You bet, I sensed the whole thing - Freudian approach, him, three times a week chatting up my deep feeling - was not a good fit for me and not filling up that gigantic hole inside [which literally became doublewide over the years.] In the late 1990s, I had my Greenwich, Connecticut [movin' on up] attorney send that therapist Dr. David W. Harder, a full professor at Tufts University], a request for his clinical notes. That did the trick: I began to develop trust, in my early 50s, in my blue-collar gut. Score one, a big one, for raw animal survival instincts.
There's more. In my first corporate job, at what was then Gulf Oil and is now Chevron, I was reprimanded for "laughing loud" and a bit too often. Oppressed subcultures are known to use humor, sometimes extreme, as a coping device. No one in the organization seemed to try to understand the differences between "them" and that "other" me.
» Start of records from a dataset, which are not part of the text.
Lemma free_blocks_as_free_each_witness :
  io_ok (fs (inode_small [])) /\
  exists st1 st2,
    ext4_balloc_free_blocks 1 (inode_small []) 2 5 = Returned EOK st1 /\
    free_each 5 (inode_small []) 2 = (EOK, st2) /\
    sb (fs st1) = sb (fs st2) /\
    inode_blocks_count st1 = inode_blocks_count st2.
Proof.
  assert (Hio : io_ok (fs (inode_small []))) by constructor.
  split; [exact Hio|].
  destruct (free_blocks_as_free_each (inode_small []) 2 5 0 Hio)
    as (st1 & st2 & H1 & H2 & Hsb & _ & _ & Hino);
    try (vm_compute; intuition congruence).
  exists st1, st2. split; [exact H1|]. split; [exact H2|].
  split; [exact Hsb | exact Hino].
Defined.


(** ** What [alloc] leaves behind, whatever it returns *)

(** An error return that did not write [*fblock]. *)
Ltac err_leaf :=
  unfold alloc_outcome; cbn [fs sb bgs inode_blocks_count];
  split; [assumption || (unfold ENOSPC, EOK; discriminate)|];
  split; [reflexivity|];
  split; [intros; rewrite ?free_after_stamp; reflexivity | reflexivity].

Lemma alloc_success_outcome f f0 ino0 goal l tr dty g j :
  alloc_claimed f goal g j ->
  alloc_outcome f ino0 goal
    (alloc_success (mk_inode_ref f0 ino0 dty)
       (mk_fs (sb f)
          (alter (fun bg => ext4_balloc_set_bitmap_csum (sb f) bg
                    (alter (fun d0 => ext4_bmap_bit_set d0 j)
                           (block_bitmap (bgs f g)) (bdev f)
                           (block_bitmap (bgs f g))))
                 g (bgs f))
          (alter (fun d0 => ext4_bmap_bit_set d0 j)
                 (block_bitmap (bgs f g)) (bdev f))
          l tr)
       (mk_bg_ref g false)
       (ext4_fs_index_in_group2_baddr (sb f) j g)).
Proof.
  intros Hc. destruct f as [s b d l1 tr1].
  unfold alloc_success, alloc_outcome. unfold_calls.
  exists g, j. split; [exact Hc|]. split; [reflexivity|].
  solve_effect.
Qed.

Lemma alloc_try_group_outcome continue f0 ino goal dty s b d l tr bgid :
  0 < blocks_per_group s ->
  0 <= bgid < ext4_block_group_cnt s ->
  (forall l' tr', alloc_outcome (mk_fs s b d [] []) ino goal
                    (continue (mk_fs s b d l' tr'))) ->
  alloc_outcome (mk_fs s b d [] []) ino goal
    (alloc_try_group continue (mk_inode_ref f0 ino dty) (mk_fs s b d l tr)
                     bgid).
Proof.
  intros Hbpg Hb Hk.
  unfold alloc_try_group. unfold_calls.
  branch; [|err_leaf].
  destruct (_ =? 0) eqn:Hfree.
  { branch; [apply Hk | err_leaf]. }
  branch; [|err_leaf].
  match goal with
  | |- context [if ?x <? ?x then ?x else ?x] =>
      replace (if x <? x then x else x) with x
        by (destruct (x <? x); reflexivity)
  end.
  destruct (ext4_bmap_bit_find_clr _ _ _) as [j|] eqn:Hfind.
  - branch; [|err_leaf].
    apply find_clr_range in Hfind. destruct Hfind as [Hr Hc].
    pose proof (index_in_group_range s
      (ext4_balloc_get_block_of_bgid s bgid) Hbpg).
    apply (alloc_success_outcome (mk_fs s b d [] [])).
    unfold alloc_claimed. cbn [sb bgs bdev].
    apply Z.eqb_neq in Hfree.
    split; [exact Hfree|]. split; [exact Hc|]. split; [lia|].
    right. right. split; [exact Hb | lia].
  - branch; [|err_leaf].
    branch; [apply Hk | err_leaf].
Qed.

Lemma alloc_other_groups_outcome f0 ino goal dty s b d G :
  0 < blocks_per_group s -> G = ext4_block_group_cnt s -> 0 < G ->
  forall count l tr bgid,
  0 <= bgid < G ->
  alloc_outcome (mk_fs s b d [] []) ino goal
    (alloc_other_groups count (mk_inode_ref f0 ino dty) (mk_fs s b d l tr)
                        G bgid).
Proof.
  intros Hbpg -> HG count.
  induction count as [|count IH]; intros l tr bgid Hb.
  - cbn [alloc_other_groups set_fs]. err_leaf.
  - cbn [alloc_other_groups]. apply alloc_try_group_outcome; [assumption..|].
    intros l' tr'. apply IH. apply Z.mod_pos_bound. lia.
Qed.

Lemma alloc_goal_failed_outcome f0 ino goal dty s b d l tr bg_ref block_group :
  0 < blocks_per_group s -> 0 < ext4_block_group_cnt s ->
  alloc_outcome (mk_fs s b d [] []) ino goal
    (alloc_goal_failed (mk_inode_ref f0 ino dty) (mk_fs s b d l tr)
                       bg_ref block_group).
Proof.
  intros Hbpg HG. unfold alloc_goal_failed. unfold_calls.
  branch; [|err_leaf].
  apply alloc_other_groups_outcome; try assumption; try reflexivity.
  apply Z.mod_pos_bound. lia.
Qed.
(* ===== verification/OrSet.v ===== *)
(** * The observed-remove set ([crates/crdt-sync/src/lib.rs], [OrSet])

    The replicated set with per-element tag sets, tombstones and a versioned
    changelog from which deltas are produced.  An element is present when it
    has a live tag; removing it moves every observed tag to the tombstones. *)

From S2P Require Import Prelude Types.

#[local] Open Scope Z_scope.

(** [(PeerId, u64)]. *)
Abbreviation UniqueTag := (PeerId * Z)%type.

(** [HashMap<T, HashSet<UniqueTag>>]. *)
Abbreviation TagMap T := (gmap T (gset UniqueTag)).

(** The comparator of [canonical_tags]: not greater. *)
Definition tag_le (x y : UniqueTag) : Prop :=
  match bytes_compare (peer_bytes x.1) (peer_bytes y.1) with
  | Lt => True
  | Eq => x.2 ≤ y.2
  | Gt => False
  end.
#[global] Instance tag_le_dec : RelDecision tag_le.
Proof. intros x y. unfold tag_le. destruct (bytes_compare _ _); apply _. Defined.

Lemma bytes_compare_refl l : bytes_compare l l = Eq.
Proof. induction l as [|x l IH]; simpl; [done|]. by rewrite Z.compare_refl. Qed.

Lemma bytes_compare_eq l k : bytes_compare l k = Eq → l = k.
Proof.
  revert k. induction l as [|x l IH]; intros [|y k]; simpl; try done.
  destruct (Z.compare_spec x y); try done. subst. intros ?. f_equal. by apply IH.
Qed.

Lemma bytes_compare_antisym l k : bytes_compare k l = CompOpp (bytes_compare l k).
Proof.
  revert k. induction l as [|x l IH]; intros [|y k]; simpl; try done.
  rewrite (Z.compare_antisym x y). destruct (x ?= y); simpl; auto.
Qed.

Lemma bytes_compare_lt_trans l k j :
  bytes_compare l k = Lt → bytes_compare k j = Lt → bytes_compare l j = Lt.
Proof.
  revert k j. induction l as [|x l IH]; intros [|y k] [|z j]; simpl; try done.
  destruct (Z.compare_spec x y), (Z.compare_spec y z), (Z.compare_spec x z);
    subst; try done; try lia; eauto.
Qed.

#[global] Instance tag_le_total : Total tag_le.
Proof.
  intros [[p] n] [[q] m]. unfold tag_le; simpl. rewrite (bytes_compare_antisym p q).
  destruct (bytes_compare p q); simpl; auto. lia.
Qed.

#[global] Instance tag_le_trans : Transitive tag_le.
Proof.
  intros [[p] n] [[q] m] [[r] o]. unfold tag_le; simpl.
  destruct (bytes_compare p q) eqn:E1, (bytes_compare q r) eqn:E2; try done;
    try apply bytes_compare_eq in E1; try apply bytes_compare_eq in E2; subst.
  - rewrite bytes_compare_refl. lia.
  - by rewrite E2.
  - by rewrite E1.
  - by rewrite (bytes_compare_lt_trans _ _ _ E1 E2).
Qed.

#[global] Instance tag_le_antisymm : AntiSymm eq tag_le.
Proof.
  intros [[p] n] [[q] m]. unfold tag_le; simpl. rewrite (bytes_compare_antisym p q).
  destruct (bytes_compare p q) eqn:E; simpl; try done.
  apply bytes_compare_eq in E. subst. intros. do 2 f_equal. lia.
Qed.

Module OrSet.
Section OrSet.
Context {T : Type} `{Countable T} `{!HashIter T (gset UniqueTag)}.
Implicit Types (e : T) (tag : UniqueTag) (m : TagMap T).

(** (additions, removals) of one version. *)
Abbreviation ChangelogEntry := (TagMap T * TagMap T)%type.

Record OrSet := mkOrSet {
  elements : TagMap T;
  tombstones : TagMap T;
  version : Z;
  changelog_floor : Z;
  changelog : gmap Z ChangelogEntry;
}.

Record OrSetDelta := mkDelta {
  d_added : TagMap T;
  d_removed : TagMap T;
  d_version : Z;
}.

Definition new : OrSet := mkOrSet ∅ ∅ 0 0 ∅.

Definition add (s : OrSet) (element : T) (tag : UniqueTag) : OrSet :=
  let elements' := entry_insert element tag (elements s) in
  let tombstones' :=
    match tombstones s !! element with
    | Some ts =>
        let ts := ts ∖ {[tag]} in
        if decide (ts = ∅) then delete element (tombstones s)
        else <[element := ts]> (tombstones s)
    | None => tombstones s
    end in
  let version' := u64_add (version s) 1 in
  let entry := default (∅, ∅) (changelog s !! version') in
  mkOrSet elements' tombstones' version' (changelog_floor s)
    (<[version' := (entry_insert element tag entry.1, entry.2)]> (changelog s)).

Definition remove (s : OrSet) (element : T) : OrSet :=
  match elements s !! element with
  | Some tags =>
      let tombstones' :=
        set_fold (λ tag m, entry_insert element tag m) (tombstones s) tags in
      let version' := u64_add (version s) 1 in
      let entry := default (∅, ∅) (changelog s !! version') in
      mkOrSet (delete element (elements s)) tombstones' version' (changelog_floor s)
        (<[version' := (entry.1, entry_extend element tags entry.2)]> (changelog s))
  | None => s
  end.

Definition contains (s : OrSet) (element : T) : bool :=
  bool_decide (is_Some (elements s !! element)).

Definition len (s : OrSet) : nat := size (elements s).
Finally in 2003, I began exploring the advantages those from white trash, just like all those who had horrific childhoods, had/have/will have.
Here's one of the books which came from that. You can download it free, just as more than a million seekers after competitive edges have done Download CUsersjasneDocumentsjg.
I re-located from upper middle class West Hartford, Connecticut to bohemian New Haven. Connecticut.
I reverted to my tough-girl body language. Funny, few mess with me any more, including Fortune 5oo and Establishment professional-services firms clients.
Haven't needed an hour or even half-hour of psychotherapy since.
Unfinished business? Buying a 14-foot mobile home. I yet lack the strength to buck my friends who aggressively oppose that plan.
By studying white trash as a key subculture in America, we might finally give millions an equal start in school and work. As the nation recovers from this economic slump, there should be plenty of funding for this mission.